(** X3. [filterPermissions] never returns an empty slice that is not nil:
    when no permission is kept the result is nil, and otherwise it has at
    least one element. *)
Theorem filterPermissions_nil_when_empty
    (tableNameAllTables tableTypeTable tableTypeTableWithColumns : string)
    (input : option LakeFormation.ListPermissionsInput.t) (tableType : string)
    (columnNames excludedColumnNames : slice (option string)) (columnWildcard : bool)
    (allPermissions res : slice (option LakeFormation.PrincipalResourcePermissions.t)) :
  LakeFormation.filterPermissions tableNameAllTables tableTypeTable
    tableTypeTableWithColumns input tableType columnNames excludedColumnNames
    columnWildcard allPermissions = Ret res →
  res ≠ Some [] ∧ (res = None ↔ len res = 0).
Proof.
  intros Hres. destruct (filterPermissions_loop _ _ _ _ _ _ _ _ _ _ Hres) as [keep Hloop].
  rewrite Hloop in Hres. apply filterLoop_result in Hres as (kept & -> & _ & _).
  destruct kept as [|perm kept]; simpl; split; try done.
Qed.

Lemma filterPermissions_nil_when_empty_witness :
  (None : slice (option LakeFormation.PrincipalResourcePermissions.t)) ≠ Some [].
Proof.
  apply (filterPermissions_nil_when_empty "ALL_TABLES" "Table" "TableWithColumns"
           (catalogOf "carol") "" None None false listed None).
  vm_compute. reflexivity.
Defined.

(** X4. The result of [filterPermissions] does not depend on the order of
    [columnNames] or of [excludedColumnNames], nor on whether an empty one is
    nil. *)
Theorem filterPermissions_ignores_column_order
    (tableNameAllTables tableTypeTable tableTypeTableWithColumns : string)
    (input : option LakeFormation.ListPermissionsInput.t) (tableType : string)
    (columnNames columnNames' excludedColumnNames excludedColumnNames'
       : slice (option string))
    (columnWildcard : bool)
    (allPermissions : slice (option LakeFormation.PrincipalResourcePermissions.t)) :
  range columnNames ≡ₚ range columnNames' →
  range excludedColumnNames ≡ₚ range excludedColumnNames' →
  LakeFormation.filterPermissions tableNameAllTables tableTypeTable
    tableTypeTableWithColumns input tableType columnNames excludedColumnNames
    columnWildcard allPermissions
  = LakeFormation.filterPermissions tableNameAllTables tableTypeTable
      tableTypeTableWithColumns input tableType columnNames' excludedColumnNames'
      columnWildcard allPermissions.
Proof.
  intros Hcols Hexcl.
  assert (len excludedColumnNames = len excludedColumnNames') as Hlen
    by (unfold len; by rewrite Hexcl).
  unfold LakeFormation.filterPermissions.
  destruct input as [i|]; [|reflexivity]. simpl.
  destruct (LakeFormation.ListPermissionsInput.Resource i) as [r|]; [|reflexivity].
  simpl.
  repeat match goal with
         | |- (if ?b then _ else _) = _ => destruct b; [reflexivity|]
         end.
  destruct (String.eqb tableType tableTypeTableWithColumns); [|reflexivity].
  destruct (LakeFormation.ListPermissionsInput.Principal i) as [pr|]; [|reflexivity].
  simpl. apply filterLoop_ext. intros perm.
  destruct (LakeFormation.samePrincipal _ perm) as [[same p]|]; [|reflexivity]. simpl.
  destruct same; [|reflexivity]. simpl.
  destruct (LakeFormation.PrincipalResourcePermissions.Resource p) as [r'|];
    [|reflexivity]. simpl.
  rewrite Hlen.
  destruct (LakeFormation.Resource.TableWithColumns r') as [c|]; [|reflexivity].
  rewrite (stringSlicesEqualIgnoreOrder_Permutation _ columnNames columnNames') by done.
  destruct (LakeFormation.TableWithColumnsResource.ColumnWildcard c) as [w|];
    [|reflexivity].
  by rewrite (stringSlicesEqualIgnoreOrder_Permutation _ excludedColumnNames
                excludedColumnNames').
Qed.
(** X19. Where a read ends changes the decision.  The engine has an empty
    buffer, a remembered path and a list for its policy, and is given what
    the driver yields for a run of changed lines and then the prompt.  When
    the run is read in one chunk it is one change, decided by its
    membership in the list.  When it is read in two chunks, the first
    ending at a line end, the driver yields an empty line between the two
    parts, the extractor takes it for an unchanged line when the engine
    hands it the buffer, and the engine answers [s]. *)
Theorem a_read_boundary_splits_a_change hook st queue prompt l c p r1 r2 :
  buffer st = "" → path st = Some (String c p) →
  permanently_ignored st = VList l →
  Py.contains prompt prompt_phrase = true →
  r1 ≠ [] → r2 ≠ [] →
  Forall (λ line, one_line line = true ∧ is_changed_line line = true ∧
                  Py.contains line prompt_phrase = false) (r1 ++ r2) →
  (∃ st', revert_lines hook (chunk_lines (join_crlf (r1 ++ r2)) ++ [prompt])
            st queue
          = Ok (st', queue ++ [if bool_decide ((Some (String c p), r1 ++ r2) ∈ l)
                               then "y" else "n"])) ∧
  (∃ st', revert_lines hook
            (chunk_lines (join_crlf r1) ++ chunk_lines (join_crlf r2)
               ++ [prompt])
            st queue
          = Ok (st', queue ++ ["s"])).
Proof.
  intros Hbuffer Hpath Hlist Hprompt Hr1 Hr2 Hall.
  assert (Hone : Forall (λ line, one_line line = true) (r1 ++ r2)).
  { eapply Forall_impl; [exact Hall|]. by intros ? (? & _). }
  assert (Hchanged : Forall (λ line, is_changed_line line = true) (r1 ++ r2)).
  { eapply Forall_impl; [exact Hall|]. by intros ? (_ & ? & _). }
  assert (Hquiet : Forall (λ line, Py.contains line prompt_phrase = false)
                     (r1 ++ r2)).
  { eapply Forall_impl; [exact Hall|]. by intros ? (_ & _ & ?). }
  assert (Hchunk : ∀ r, Forall (λ line, one_line line = true) r →
                        chunk_lines (join_crlf r) = r ++ [""]).
  { intros r Hr.
    rewrite <- (chunk_lines_of_lines (String Py.CR "") r) by
      (by right || (eapply Forall_impl; [exact Hr|]; apply one_line_plain)).
    reflexivity. }
  (* what the engine does with lines that are buffered, then the prompt *)
  assert (Hengine : ∀ yielded,
    Forall (λ line, one_line line = true) yielded →
    Forall (λ line, Py.contains line prompt_phrase = false) yielded →
    revert_lines hook (yielded ++ [prompt]) st queue
    = revert_body hook
        {| buffer := join_lines yielded; path := Some (String c p);
           permanently_ignored := VList l; decided := decided st |}
        queue prompt
    ∧ extract_changes (join_lines yielded) (Some (String c p))
      = extract_loop (Some (String c p)) yielded None None []).
  { intros yielded Hlines Hbuffered. split.
    - unfold revert_lines. rewrite for_each_app.
      pose proof (revert_lines_buffered hook yielded st queue Hbuffered) as Hbuf.
      unfold revert_lines in Hbuf. rewrite Hbuf, Hbuffer, Hpath, Hlist.
      cbn [for_each]. by destruct (revert_body _ _ _ _) as [[? ?]|].
    - unfold extract_changes. by rewrite splitlines_join_lines. }
  pose proof Hone as [Hone1 Hone2]%Forall_app.
  pose proof Hchanged as [Hch1 Hch2]%Forall_app.
  pose proof Hquiet as [Hq1 Hq2]%Forall_app.
  split.
  - rewrite (Hchunk _ Hone).
    destruct (Hengine ((r1 ++ r2) ++ [""])) as [-> Hextract].
    { apply Forall_app; split; [done|by repeat constructor]. }
    { apply Forall_app; split; [done|by repeat constructor]. }
    rewrite loop_run_from_start in Hextract;
      [|by intros [-> _]%app_eq_nil|done].
    cbn [extract_loop flush] in Hextract.
    erewrite revert_body_list_step; [by eexists|done|exact Hextract|done].
  - rewrite (Hchunk _ Hone1), (Hchunk _ Hone2), app_assoc.
    destruct (Hengine ((r1 ++ [""]) ++ r2 ++ [""])) as [-> Hextract].
    { repeat (apply Forall_app; split); by repeat constructor. }
    { repeat (apply Forall_app; split); by repeat constructor. }
    unfold revert_body. rewrite Hprompt. cbn [buffer path].
    rewrite Hextract, <- !app_assoc. cbn [app].
    rewrite loop_run_from_start, loop_run_then_empty by done.
    cbn [app extract_loop]. rewrite flush_nonempty by done.
    by eexists.
Qed.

· · · · ·

Required work
Nothing should appear in the answer except the lines above from the line with "Py.contains prompt prompt_phrase = true →" through the line with "(∃ st', revert_lines hook (chunk_lines", both included, written out exactly.

Exercise response
  Py.contains prompt prompt_phrase = true →
  r1 ≠ [] → r2 ≠ [] →
  Forall (λ line, one_line line = true ∧ is_changed_line line = true ∧
                  Py.contains line prompt_phrase = false) (r1 ++ r2) →
  (∃ st', revert_lines hook (chunk_lines (join_crlf (r1 ++ r2)) ++ [prompt])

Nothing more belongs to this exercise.